DATA TO PROCESS ▸
(* ===== verification/Dropper.v ===== *)
(** * The dropper (crates/pe/src/dropper.rs)

    [AsyncDropper] frees values in the background: [drop] sends a value over a channel
    to a thread that drops whatever it receives. The executor hands its memory,
    scheduler and transactions to it after a block. A destructor may panic, which ends
    the thread and disconnects the channel; a value sent afterwards comes back to the
    caller of [drop], who drops it. *)

From S2P Require Import Prelude Types Results.

Section Dropper.
(** Outside: whether the destructor of a value panics. *)
Context {T : Type} (drop_panics : T -> bool).

(** ** The channel and the thread *)

(** Where the thread is in [receiver.into_iter().for_each(drop)]: waiting for a value,
    dropping one; when that panicked, dropping what is left in the channel while it
    unwinds; at its end; or, a destructor having panicked while unwinding, the process
    aborted. *)
Inductive Handle : Type :=
| D_Recv
| D_Dropping (t : T)
| D_Unwinding (rest : list T)
| D_Finished
| D_Aborted.

(** The sender, the values in the channel, the thread; and what has been dropped so
    far, by the thread and by the callers of [drop]. *)
Record AsyncDropper : Type := mkAsyncDropper {
  sender : bool;
  channel : list T;
  handle : Handle;
  dropped : list T;
  dropped_by_caller : list T;
}.

Definition AsyncDropper_default : AsyncDropper := mkAsyncDropper true [] D_Recv [] [].

Definition receiver_alive (h : Handle) : bool :=
  match h with D_Recv | D_Dropping _ => true | _ => false end.

(** [drop]: [send] never waits; what it gives back is dropped here. *)
Definition drop (t : T) : M AsyncDropper unit := fun s =>
  if receiver_alive (handle s) then
    Return (tt, mkAsyncDropper (sender s) (channel s ++ [t]) (handle s) (dropped s) (dropped_by_caller s))
  else if drop_panics t then Panic
  else Return (tt, mkAsyncDropper (sender s) (channel s) (handle s) (dropped s) (dropped_by_caller s ++ [t])).

(** Dropping the dropper itself: the sender is gone, the thread detached. *)
Definition close (s : AsyncDropper) : AsyncDropper :=
  mkAsyncDropper false (channel s) (handle s) (dropped s) (dropped_by_caller s).

(** A step of the thread; it waits at an empty channel as long as there is a sender. *)
Definition thread_step (s : AsyncDropper) : option AsyncDropper :=
  let go c h d := Some (mkAsyncDropper (sender s) c h d (dropped_by_caller s)) in
  match handle s with
  | D_Recv =>
      match channel s with
      | t :: c => go c (D_Dropping t) (dropped s)
      | [] => if sender s then None else go [] D_Finished (dropped s)
      end
  | D_Dropping t =>
      if drop_panics t then go [] (D_Unwinding (channel s)) (dropped s ++ [t])
      else go (channel s) D_Recv (dropped s ++ [t])
  | D_Unwinding (t :: rest) =>
      if drop_panics t then go (channel s) D_Aborted (dropped s)
      else go (channel s) (D_Unwinding rest) (dropped s ++ [t])
  | D_Unwinding [] => go (channel s) D_Finished (dropped s)
  | D_Finished | D_Aborted => None
  end.

(** Any interleaving of calls of [drop], in the order of their sends, and the thread;
    [sent] are the values handed over. *)
Inductive reachable : list T -> AsyncDropper -> Prop :=
| start : reachable [] AsyncDropper_default
| drops sent s t s' : reachable sent s -> sender s = true -> drop t s = Return (tt, s') -> reachable (sent ++ [t]) s'
| runs sent s s' : reachable sent s -> thread_step s = Some s' -> reachable sent s'
| closes sent s : reachable sent s -> reachable sent (close s).

(** ** Every value is dropped once *)

(** What the thread has in hand. *)
Definition in_hand (h : Handle) : list T :=
  match h with D_Dropping t => [t] | D_Unwinding rest => rest | _ => [] end.

Definition panicked (sent : list T) : Prop := exists t, t ∈ sent /\ drop_panics t = true.

Lemma panicked_app (sent l : list T) : panicked sent -> panicked (sent ++ l).
Proof. intros (t & Ht & Hp). exists t. split; [apply elem_of_app; by left|done]. Qed.

Record dropper_inv (sent : list T) (s : AsyncDropper) : Prop := mkDropperInv {
  di_all : handle s ≠ D_Aborted -> sent = dropped s ++ in_hand (handle s) ++ channel s ++ dropped_by_caller s;
  di_alive : receiver_alive (handle s) = true -> dropped_by_caller s = [];
  di_disconnected : receiver_alive (handle s) = false -> channel s = [];
  di_finished : handle s = D_Finished -> sender s = true -> panicked sent;
  di_unwinding : forall rest, handle s = D_Unwinding rest -> panicked sent;
  di_aborted : handle s = D_Aborted -> panicked sent;
  di_caller : dropped_by_caller s ≠ [] -> panicked sent;
}.

#[local] Hint Resolve panicked_app di_finished di_unwinding di_aborted di_caller : rust.

Lemma disconnected_panicked (sent : list T) (s : AsyncDropper) :
  dropper_inv sent s -> receiver_alive (handle s) = false -> sender s = true -> panicked sent.
Proof. intros Hi Hr Hs. destruct (handle s) eqn:Hh; try done; eauto with rust. Qed.

Lemma drop_inv (sent : list T) (s s' : AsyncDropper) (t : T) :
  dropper_inv sent s -> sender s = true -> drop t s = Return (tt, s') -> dropper_inv (sent ++ [t]) s'.
Proof.
  intros Hi Hsend. pose proof (disconnected_panicked _ _ Hi) as Hp. destruct Hi as [Hall Hal Hdis Hfin Hunw Hab Hc].
  unfold drop. destruct (receiver_alive (handle s)) eqn:Hr; [|destruct (drop_panics t); [done|]];
    intros [= <-]; constructor; cbn; try (by eauto with rust); try congruence.
  - intros Hh. rewrite (Hall Hh), Hal by done. by rewrite !app_nil_r, !app_assoc.
  - intros Hh. rewrite (Hall Hh). by rewrite !app_assoc.
Qed.

Lemma thread_step_inv (sent : list T) (s s' : AsyncDropper) :
  dropper_inv sent s -> thread_step s = Some s' -> dropper_inv sent s'.
Proof.
  intros [Hall Hal Hdis Hfin Hunw Hab Hc]. unfold thread_step. destruct s as [b c h d k]; cbn in *. intros Hs.
  repeat case_match; simplify_eq; specialize (Hall ltac:(done)); cbn in *; (constructor; cbn; [|try done..]);
    try (intros _; rewrite Hall; by rewrite <- ?app_assoc); eauto; try (by intros []).
  intros rest' _. exists t. split; [rewrite Hall; apply elem_of_app; right; by left|done].
Qed.

Lemma dropper_reachable_inv (sent : list T) (s : AsyncDropper) : reachable sent s -> dropper_inv sent s.
Proof.
  induction 1 as [|sent s t s' _ IH Hs Hd|sent s s' _ IH Ht|sent s _ IH].
  - by constructor.
  - by eapply drop_inv.
  - by eapply thread_step_inv.
  - destruct IH. constructor; cbn; by eauto.
Qed.

(** ** The thread comes to its end *)

(** The steps the thread has left once the sender is gone. *)
Definition steps_left (s : AsyncDropper) : nat :=
  match handle s with
  | D_Recv => 2 * length (channel s) + 1
  | D_Dropping _ => 2 * length (channel s) + 2
  | D_Unwinding rest => length rest + 1
  | D_Finished | D_Aborted => 0
  end.

Fixpoint run_thread (n : nat) (s : AsyncDropper) : AsyncDropper :=
  match n with
  | 0 => s
  | S n' => match thread_step s with Some s' => run_thread n' s' | None => s end
  end.

Lemma thread_step_left (s s' : AsyncDropper) :
  thread_step s = Some s' -> steps_left s' < steps_left s /\ sender s' = sender s.
Proof.
  unfold thread_step, steps_left. intros Hs.
  repeat case_match; simplify_eq/=; split; try done; lia.
Qed.

Lemma run_thread_inv (sent : list T) (n : nat) (s : AsyncDropper) :
  dropper_inv sent s -> dropper_inv sent (run_thread n s).
Proof.
  revert s. induction n as [|n IH]; intros s Hs; [done|]. cbn.
  destruct (thread_step s) as [s'|] eqn:Ht; [|done]. apply IH. by eapply thread_step_inv.
Qed.

Lemma run_thread_ends (n : nat) (s : AsyncDropper) :
  sender s = false -> steps_left s <= n ->
  handle (run_thread n s) = D_Finished \/ handle (run_thread n s) = D_Aborted.
Proof.
  revert s. induction n as [|n IH]; intros s Hs Hn; cbn.
  - unfold steps_left in Hn. destruct (handle s); [lia..|by left|by right].
  - destruct (thread_step s) as [s'|] eqn:Ht.
    + apply thread_step_left in Ht as [? Hs']. apply IH; [congruence|lia].
    + unfold thread_step in Ht. rewrite Hs in Ht. by repeat case_match; simplify_eq; auto.
Qed.

Lemma run_thread_caller (n : nat) (s : AsyncDropper) : dropped_by_caller (run_thread n s) = dropped_by_caller s.
Proof.
  revert s. induction n as [|n IH]; intros s; [done|]. cbn. destruct (thread_step s) as [s'|] eqn:Ht; [|done].
  rewrite IH. unfold thread_step in Ht. by repeat case_match; simplify_eq.
Qed.

(** As long as no destructor panics a value goes to the thread. *)
Lemma dropped_now (sent : list T) (s : AsyncDropper) (t : T) :
  reachable sent s -> sender s = true -> (forall t, drop_panics t = false) ->
  exists s', drop t s = Return (tt, s') /\ sender s' = true /\ dropped s' = dropped s /\ channel s' = channel s ++ [t].
Proof.
  intros Hr Hs Hq. unfold drop. destruct (receiver_alive (handle s)) eqn:Hra; [by eexists|].
  destruct (disconnected_panicked _ _ (dropper_reachable_inv _ _ Hr) Hra Hs) as (x & _ & Hx). by rewrite Hq in Hx.
Qed.

(** C39. A value handed to the dropper is dropped once. In whatever way the calls of
    [drop] and the thread interleave, the values handed over are, in order, those the
    thread has dropped, those it has in hand or still in the channel, and those that
    came back and were dropped by the callers. When the dropper is dropped the thread
    goes on to its end with nothing left over. Nothing comes back and the process does
    not abort unless a destructor panics: as long as none does, [drop] always hands
    its value to the thread. *)
Theorem dropped_once (sent : list T) (s : AsyncDropper) (Hr : reachable sent s) :
  (handle s ≠ D_Aborted -> sent = dropped s ++ in_hand (handle s) ++ channel s ++ dropped_by_caller s) /\
  (forall n, steps_left s <= n ->
    handle (run_thread n (close s)) = D_Finished /\ sent = dropped (run_thread n (close s)) ++ dropped_by_caller s \/
    handle (run_thread n (close s)) = D_Aborted /\ panicked sent) /\
  (~ panicked sent -> dropped_by_caller s = [] /\ handle s ≠ D_Aborted /\
    (sender s = true -> forall t, exists s', drop t s = Return (tt, s') /\ channel s' = channel s ++ [t])).
Proof.
  pose proof (dropper_reachable_inv _ _ Hr) as Hi. split; [by apply Hi|]. split.
  - intros n Hn. pose proof (dropper_reachable_inv _ _ (closes _ _ Hr)) as Hc.
    pose proof (run_thread_inv _ n _ Hc) as Hn'.
    destruct (run_thread_ends n (close s) eq_refl Hn) as [Hh|Hh]; [left|right]; (split; [done|]).
    + rewrite (di_all _ _ Hn') by (by rewrite Hh). rewrite Hh, (di_disconnected _ _ Hn') by (by rewrite Hh).
      cbn. by rewrite run_thread_caller.
    + by eapply di_aborted.
  - intros Hq. split; [|split].
    + destruct (dropped_by_caller s) eqn:Hc; [done|]. destruct Hq. eapply di_caller; [done|]. by rewrite Hc.
    + intros Hh. by apply Hq, (di_aborted _ _ Hi).
    + intros Hs t. unfold drop. destruct (receiver_alive (handle s)) eqn:Hra; [by eexists|].
      destruct Hq. by eapply disconnected_panicked.
Qed.

End Dropper.

(** ** The blocks of an executor *)

Section Blocks.
Context `{Revm} {Memory Sched Tx R E : Type} (drop_panics : Memory * Sched * list Tx -> bool).

(** A block that [ParallelExecutor::execute] runs: what it makes for the block, why the
    threads aborted, if they did, and what it then returns. *)
Record BlockRun : Type := mkBlockRun {
  mv_memory : Memory; scheduler : Sched; txs : list Tx;
  abort_reason : option AbortReason; returned : outcome (result R E);
}.

(** What the dropper gets: after a fallback the transactions are still needed, and a
    block whose lazy accounts cannot be evaluated is dropped in place. *)
Definition handed (b : BlockRun) : option (Memory * Sched * list Tx) :=
  match txs b with
  | [] => None
  | _ =>
      match abort_reason b, returned b with
      | Some AR_FallbackToSequential, _ => Some (mv_memory b, scheduler b, [])
      | Some (AR_ExecutionError _), _ => Some (mv_memory b, scheduler b, txs b)
      | None, Return (Ok _) => Some (mv_memory b, scheduler b, txs b)
      | None, _ => None
      end
  end.

(** The end of [execute], with the dropper. *)
Definition drop_block (b : BlockRun) : M (AsyncDropper (T:=Memory * Sched * list Tx)) (result R E) := fun s =>
  match (match handed b with Some t => drop drop_panics t s | None => Return (tt, s) end) with
  | Return (_, s') => match returned b with Return r => Return (r, s') | Panic => Panic | UB => UB end
  | Panic => Panic
  | UB => UB
  end.

Fixpoint drop_blocks (bs : list BlockRun) : M (AsyncDropper (T:=Memory * Sched * list Tx)) (list (result R E)) := fun s =>
  match bs with
  | [] => Return ([], s)
  | b :: bs' =>
      match drop_block b s with
      | Return (x, s1) =>
          match drop_blocks bs' s1 with
          | Return (xs, s2) => Return (x :: xs, s2)
          | Panic => Panic
          | UB => UB
          end
      | Panic => Panic
      | UB => UB
      end
  end.

(** The dropper never changes what [execute] returns nor keeps it waiting, and gets
    what the blocks leave in their order. *)
Lemma blocks_dropped (bs : list BlockRun) (rs : list (result R E)) sent s :
  reachable drop_panics sent s -> sender s = true -> (forall t, drop_panics t = false) -> returned <$> bs = Return <$> rs ->
  exists s', drop_blocks bs s = Return (rs, s') /\ reachable drop_panics (sent ++ omap handed bs) s' /\
    dropped s' = dropped s /\ channel s' = channel s ++ omap handed bs.
Proof.
  intros Hr Hs Hq. revert rs sent s Hr Hs. induction bs as [|b bs IH]; intros [|r rs] sent s Hr Hs Heq; try done.
  - exists s. cbn. by rewrite !app_nil_r.
  - injection Heq as Hb Hrs. cbn [drop_blocks omap list_omap]. unfold drop_block. rewrite Hb.
    destruct (handed b) as [t|].
    + destruct (dropped_now _ sent s t Hr Hs Hq) as (s1 & Hd & Hs1 & Hd1 & Hc1). rewrite Hd.
      destruct (IH rs _ s1 (drops _ _ _ _ _ Hr Hs Hd) Hs1 Hrs) as (s2 & Hbs & Hr2 & Hd2 & Hc2). rewrite Hbs.
      exists s2. rewrite Hd2, Hd1, Hc2, Hc1, <- !app_assoc. rewrite <- app_assoc in Hr2. done.
    + destruct (IH rs _ s Hr Hs Hrs) as (s2 & Hbs & Hr2 & Hd2 & Hc2). rewrite Hbs. by exists s2.
Qed.

End Blocks.

(** ** Examples *)

Section Examples.

(** Values above 9 panic when they are dropped. *)
Definition example_panics (t : nat) : bool := 9 <? t.

(** Two values are handed over, the thread takes the first. *)
Definition example_dropper : AsyncDropper := mkAsyncDropper true [2] (D_Dropping 1) [] [].

Lemma example_reachable : reachable example_panics [1; 2] example_dropper.
Proof.
  apply (runs _ _ (mkAsyncDropper true [1; 2] D_Recv [] [])); [|done].
  apply (drops _ [1] (mkAsyncDropper true [1] D_Recv [] [])); [|done..].
  by apply (drops _ [] AsyncDropper_default); [apply start|..].
Qed.

(** When the dropper is dropped the thread goes on to its end. *)
Lemma dropped_once_witness :
  (handle example_dropper ≠ D_Aborted ->
    [1; 2] = dropped example_dropper ++ in_hand (handle example_dropper) ++ channel example_dropper ++
      dropped_by_caller example_dropper) /\
  run_thread example_panics 4 (close example_dropper) = mkAsyncDropper false [] D_Finished [1; 2] [].
Proof. split; [exact (proj1 (dropped_once example_panics _ _ example_reachable))|reflexivity]. Defined.

(** A value whose destructor panics ends the thread; the next comes back. *)
Example returned_to_caller :
  run_thread example_panics 3 (mkAsyncDropper true [10] D_Recv [] []) = mkAsyncDropper true [] D_Finished [10] [] /\
  drop example_panics 3 (mkAsyncDropper true [] D_Finished [10] []) = Return (tt, mkAsyncDropper true [] D_Finished [10] [3]).
Proof. done. Qed.

End Examples.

TASK PROMPT ▸ Select every line in the records above that contains the word "eexists".

SOLUTION FOR THIS PROBLEM ▸
  intros Hr Hs Hq. unfold drop. destruct (receiver_alive (handle s)) eqn:Hra; [by eexists|].
    + intros Hs t. unfold drop. destruct (receiver_alive (handle s)) eqn:Hra; [by eexists|].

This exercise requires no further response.